The innovation has become an essential part in the way we use portable electronic devices in our daily lives. It has also made possible the creation of new electronic technology.
In an exciting news for the entire electronics community, the Royal Swedish Academy of Sciences has conferred the Nobel Prize in Chemistry 2019 to John B. Goodenough, the University of Texas at Austin, USA, M. Stanley Whittingham, the State University of New York at Binghamton, USA and Akira Yoshino, Asahi Kasei Corporation, Tokyo, Japan and Meijo University, Nagoya, Japan for the development of lithium-ion batteries.
Lithium-ion batteries have become a critical part of electronic devices without which it would have become extremely difficult to power portable electronics that we daily use such as smartphones, laptops and music players. Even electric vehicles are a huge beneficiary of this innovation. Lithium-ion batteries have also enabled the storage of energy from renewable sources, such as solar and wind energy.
How it all started
It all began way back in the 1970s when Stanley Whittingham was working on developing a technology that would prove be a better and cleaner alternative to fossil fuels. While doing research on superconductors, he created a battery whose cathode was made from titanium disulphide and the anode was partially made from metallic lithium. This battery literally had great potential, just over two volts. However, due to the its explosive nature, the battery was not considered viable.

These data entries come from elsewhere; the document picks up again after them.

(** * Photo frame: a shallow embedding of photos.py, display.py and webapp/app.py

    The Python program is modelled by explicit state passing over a [World]
    (file system, virtual clock, e-paper panel, event trace).  Everything the
    program reaches through a library or the network (Google's OAuth and
    Photos clients, [requests], Pillow) is an oracle of the record [Remote],
    so every theorem holds for all behaviours of those collaborators. *)

From Stdlib Require Import ZArith Lia Ascii.
From stdpp Require Import base strings list gmap.

Open Scope string_scope.
Open Scope nat_scope.
Open Scope list_scope.

(** ** Python values *)

(** Exceptions the program can meet, by class.  [HttpError] is
    googleapiclient's; the handler of [download_latest_photos] tells it apart
    from every other [Exception]. *)
Inductive exn : Type :=
| HttpError (msg : string)
| RequestException (msg : string)
| ValueError (msg : string)
| FileNotFoundError (path : string)
| NotADirectoryError (path : string)
| IsADirectoryError (path : string)
| OtherException (msg : string).

Definition exn_str (e : exn) : string :=
  match e with
  | HttpError m | RequestException m | ValueError m | OtherException m => m
  | FileNotFoundError p => "[Errno 2] No such file or directory: '" +:+ p +:+ "'"
  | NotADirectoryError p => "[Errno 20] Not a directory: '" +:+ p +:+ "'"
  | IsADirectoryError p => "[Errno 21] Is a directory: '" +:+ p +:+ "'"
  end.
(** A heap that keeps the cells a snapshot allocated, and the cursor
    objects, reads the snapshot as before. *)
Lemma read_snapshot_preserved n h1 h' s sv :
  read_snapshot (from n) h1 s = Some sv ->
  preserves (between n (length h1)) h1 h' ->
  read_snapshot everywhere h' s = Some sv.
Proof.
  intros Hread Hp.
  apply (read_snapshot_mono (from n) everywhere h1 h'); [| |assumption].
  - apply covers_everywhere.
  - intros l c Hl [Hr|[cu ->]].
    + rewrite Hp; [assumption|]. left. now apply (covers_between n h1 l c).
    + rewrite Hp; [assumption|]. right. now exists cu.
Qed.

Lemma preserves_refl region h : preserves region h h.
Proof. intros l _. reflexivity. Qed.

Lemma preserves_write n h1 l c :
  (l < n)%nat -> ~ is_cursor h1 l ->
  preserves (between n (length h1)) h1 (<[l := c]> h1).
Proof.
  intros Hlt Hnc l' [Hr|Hcur].
  - apply list_lookup_insert_ne. unfold between in Hr.
    apply andb_true_iff in Hr as [Hr _]. apply Nat.leb_le in Hr. lia.
  - apply list_lookup_insert_ne. intros ->. contradiction.
Qed.

Lemma preserves_grow n h1 ext :
  preserves (between n (length h1)) h1 (h1 ++ ext).
Proof.
  intros l [Hr|[cu Hcur]].
  - apply lookup_app_l. unfold between in Hr.
    apply andb_true_iff in Hr as [_ Hr]. now apply Nat.ltb_lt in Hr.
  - apply lookup_app_l. now apply lookup_lt_Some in Hcur.
Qed.

Lemma read_queue_array h pq v :
  read_queue everywhere h pq = Some v ->
  exists ls, h !! q pq = Some (CArr ls).
Proof.
  unfold read_queue, read_items. simpl.
  destruct (h !! q pq) as [[| ls | |]|]; try discriminate. eauto.
Qed.

Lemma copy_each_grows copy :
  grows copy ->
  forall ls h h1 ls1, copy_each copy h ls = Some (h1, ls1) -> h `prefix_of` h1.
Proof.
  intros Hcopy. induction ls as [|l ls IH]; intros h h1 ls1 H; simpl in H.
  - injection H as <- <-. reflexivity.
  - destruct (copy h l) as [[h0 l0]|] eqn:Hc; [|discriminate].
    destruct (copy_each copy h0 ls) as [[h2 ls2]|] eqn:Hcs; [|discriminate].
    injection H as <- <-. transitivity h0.
    + now apply (Hcopy h l h0 l0).
    + now apply (IH h0 h2 ls2).
Qed.

Lemma alloc_grows h0 h c h1 l1 :
  h0 `prefix_of` h -> alloc h c = (h1, l1) ->
  h0 `prefix_of` h1 /\ (length h0 <= l1)%nat.
Proof.
  unfold alloc. intros Hp [= <- <-]. split.
  - transitivity h; [assumption | now exists [c]].
  - now apply prefix_length.
Qed.

Lemma copy_op_grows : grows copy_op.
Proof.
  intros h l h1 l1. unfold copy_op.
  destruct (h !! l) as [[op| | |]|]; try discriminate.
  intros H. apply (alloc_grows h h (COp op)); [reflexivity | congruence].
Qed.

Lemma copy_ops_grows : grows copy_ops.
Proof.
  intros h l h1 l1. unfold copy_ops.
  destruct (h !! l) as [[|ls| |]|]; try discriminate.
  destruct (copy_each copy_op h ls) as [[h0 ls0]|] eqn:Hc; [|discriminate].
  intros H. apply (alloc_grows h h0 (CArr ls0)); [|congruence].
  now apply (copy_each_grows copy_op copy_op_grows ls h h0 ls0).
Qed.

Lemma copy_item_grows : grows copy_item.
Proof.
  intros h l h1 l1. unfold copy_item.
  destruct (h !! l) as [[| |item|]|]; try discriminate.
  destruct (copy_ops h (o_ops item)) as [[h0 arr0]|] eqn:Hc; [|discriminate].
  intros H. injection H as <- <-.
  destruct (copy_ops_grows _ _ _ _ Hc) as [Hpre _]. split.
  - transitivity h0; [assumption | now eexists].
  - now apply prefix_length.
Qed.

Lemma copy_items_grows : grows copy_items.
Proof.
  intros h l h1 l1. unfold copy_items.
  destruct (h !! l) as [[|ls| |]|]; try discriminate.
  destruct (copy_each copy_item h ls) as [[h0 ls0]|] eqn:Hc; [|discriminate].
  intros H. apply (alloc_grows h h0 (CArr ls0)); [|congruence].
  now apply (copy_each_grows copy_item copy_item_grows ls h h0 ls0).
Qed.

Section Untouched.
Variables (n : nat) (h1 : heap).

Lemma preserved_is_allocated h' l :
  preserves (between n (length h1)) h1 h' -> between n (length h1) l = true \/ is_cursor h1 l ->
  (l < length h')%nat.
Proof.
  intros Hp Hl.
  assert (Hsome : is_Some (h1 !! l)).
  { destruct Hl as [Hr|[cu Hcu]]; [|eauto].
    apply lookup_lt_is_Some. unfold between in Hr.
    apply andb_true_iff in Hr as [_ Hr]. now apply Nat.ltb_lt in Hr. }
  rewrite <- (Hp l Hl) in Hsome. now apply lookup_lt_is_Some.
Qed.

Lemma preserves_extend h' h'' :
  preserves (between n (length h1)) h1 h' -> h' `prefix_of` h'' -> preserves (between n (length h1)) h1 h''.
Proof.
  intros Hp [ext ->] l Hl. rewrite <- (Hp l Hl).
  apply lookup_app_l. now apply (preserved_is_allocated h' l).
Qed.

Lemma new_cell_outside h' l :
  preserves (between n (length h1)) h1 h' -> (length h' <= l)%nat -> between n (length h1) l = false.
Proof.
  intros Hp Hle. destruct (between n (length h1) l) eqn:Hr; [|reflexivity].
  pose proof (preserved_is_allocated h' l Hp (or_introl Hr)). lia.
Qed.

Lemma untouched_grow st h'' pq'' :
  untouched n (length h1) h1 st ->
  st.1 `prefix_of` h'' -> (length st.1 <= q pq'')%nat ->
  untouched n (length h1) h1 (h'', pq'').
Proof.
  intros [Hp Hq] Hpre Hle. split; simpl.
  - now apply (preserves_extend st.1).
  - now apply (new_cell_outside st.1).
Qed.

Lemma call_untouched c st st' :
  untouched n (length h1) h1 st -> call c st = Some st' ->
  untouched n (length h1) h1 st'.
Proof.
  intros Hu Hcall. pose proof Hu as [Hp Hq].
  destruct st as [h' pq']. simpl in Hp, Hq.
  destruct c as [edit|opId serverSeq|seq|arg]; simpl in Hcall.
  - (* enqueue: a push on the array of the queue *)
    unfold enqueue in Hcall.
    destruct (h' !! q pq') as [[|ls| |]|] eqn:Hcell; try discriminate.
    injection Hcall as <-. split; simpl; [|assumption].
    intros l Hl. rewrite <- (Hp l Hl). apply list_lookup_insert_ne.
    intros <-. destruct Hl as [Hr|[cu Hcu]].
    + congruence.
    + assert (Hc : h' !! q pq' = Some (CCursor cu))
        by (rewrite (Hp (q pq')); [assumption | right; now exists cu]).
      congruence.
  - (* ack: a new array, or none *)
    injection Hcall as <-. unfold ack.
    destruct opId as [id|];
      [destruct (h' !! q pq') as [[|ls| |]|]; [| destruct (truthy id) | |
                                               |]|];
      try (split; simpl; assumption).
    apply (untouched_grow (h', pq')); simpl;
      [assumption | now exists [CArr (filter (fun l => item_op_id h' l
                                                     <> Some id) ls)]
      | lia].
  - (* setLatestServerSeq *)
    injection Hcall as <-. unfold setLatestServerSeq.
    destruct (latestAck pq' <? seq); split; simpl; assumption.
  - (* replace: new arrays and copies *)
    destruct arg as [|arr|s]; simpl in Hcall.
    + injection Hcall as <-.
      apply (untouched_grow (h', pq')); simpl;
        [assumption | now exists [CArr []] | lia].
    + destruct (copy_items h' arr) as [[h2 arr2]|] eqn:Hc; [|discriminate].
      injection Hcall as <-.
      destruct (copy_items_grows h' arr h2 arr2 Hc) as [Hpre Hle].
      now apply (untouched_grow (h', pq')).
    + destruct (s_items s) as [arr|].
      * destruct (copy_items h' arr) as [[h2 arr2]|] eqn:Hc; [|discriminate].
        injection Hcall as <-.
        destruct (copy_items_grows h' arr h2 arr2 Hc) as [Hpre Hle].
        now apply (untouched_grow (h', pq')).
      * simpl in Hcall.
        destruct (copy_items (h' ++ [CArr []]) (length h'))
          as [[h2 arr2]|] eqn:Hc; [|discriminate].
        injection Hcall as <-.
        destruct (copy_items_grows _ _ h2 arr2 Hc) as [Hpre Hle].
        apply (untouched_grow (h', pq')); simpl.
        -- assumption.
        -- transitivity (h' ++ [CArr []]); [now exists [CArr []] | assumption].
        -- rewrite length_app in Hle. simpl in Hle. lia.
Qed.

Lemma calls_untouched cs st st' :
  untouched n (length h1) h1 st -> calls cs st = Some st' ->
  untouched n (length h1) h1 st'.
Proof.
  revert st. induction cs as [|c cs IH]; intros st Hu Hcalls; simpl in Hcalls.
  - now injection Hcalls as <-.
  - destruct (call c st) as [st1|] eqn:Hc; [|discriminate].
    apply (IH st1); [|assumption]. now apply (call_untouched c st).
Qed.

End Untouched.

End HeapQueue.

After much research, in 1980, John Goodenough proposed that the previous cathode would have had even greater potential if it was made using a metal oxide instead of a metal sulphide. He demonstrated that cobalt oxide embedded with lithium ions produced as much as four volts. This was an important breakthrough in developing a much more powerful battery.
Taking forward the cathode developed by Goodenough, Akira Yoshino created the first commercially viable lithium-ion battery in 1985. To rectify the battery’s explosive behaviour, he replaced the reactive lithium anode with petroleum coke (a carbon material) anode, which was safely injected with lithium ions.
The final result was a robust and lightweight battery that could be charged multiple times. Unlike conventional batteries, lithium-ion batteries were not based upon chemical reactions that broke down the electrodes, but only upon back and forth flow of lithium ions between the anode and cathode.
The Li-ion battery used in most of the electronic devices these days hasn’t changed much from the previous version, except for some minor developments. The cathode is typically made from a chemical compound called lithium-cobalt oxide (LiCoO2) or from lithium iron phosphate (LiFePO4). The anode is generally made from carbon (graphite) and the electrolyte between them varies from one type of battery to another. During the charging and discharging process, lithium ions flow back and forth between the anode and cathode to produce energy.
These batteries have the advantage that due to high energy density. A typical lithium-ion battery has the capacity to store 150 watt-hours of electricity in 1 kilogram of battery. The can recharged many times and no memory effect, which means that one does not have to completely discharge them before recharging.
Disadvantage is that they are quite sensitive to high temperatures which causes them degrade much faster and can burst into flames when exposed to inflammable material.
Despite the shortcomings, research is going to mitigate the damages. Without any doubt, lithium-ion batteries have revolutionised our lives since they first entered the market in 1991. They have laid the foundation of a wireless, fossil fuel-free society, and are of the greatest benefit to humankind.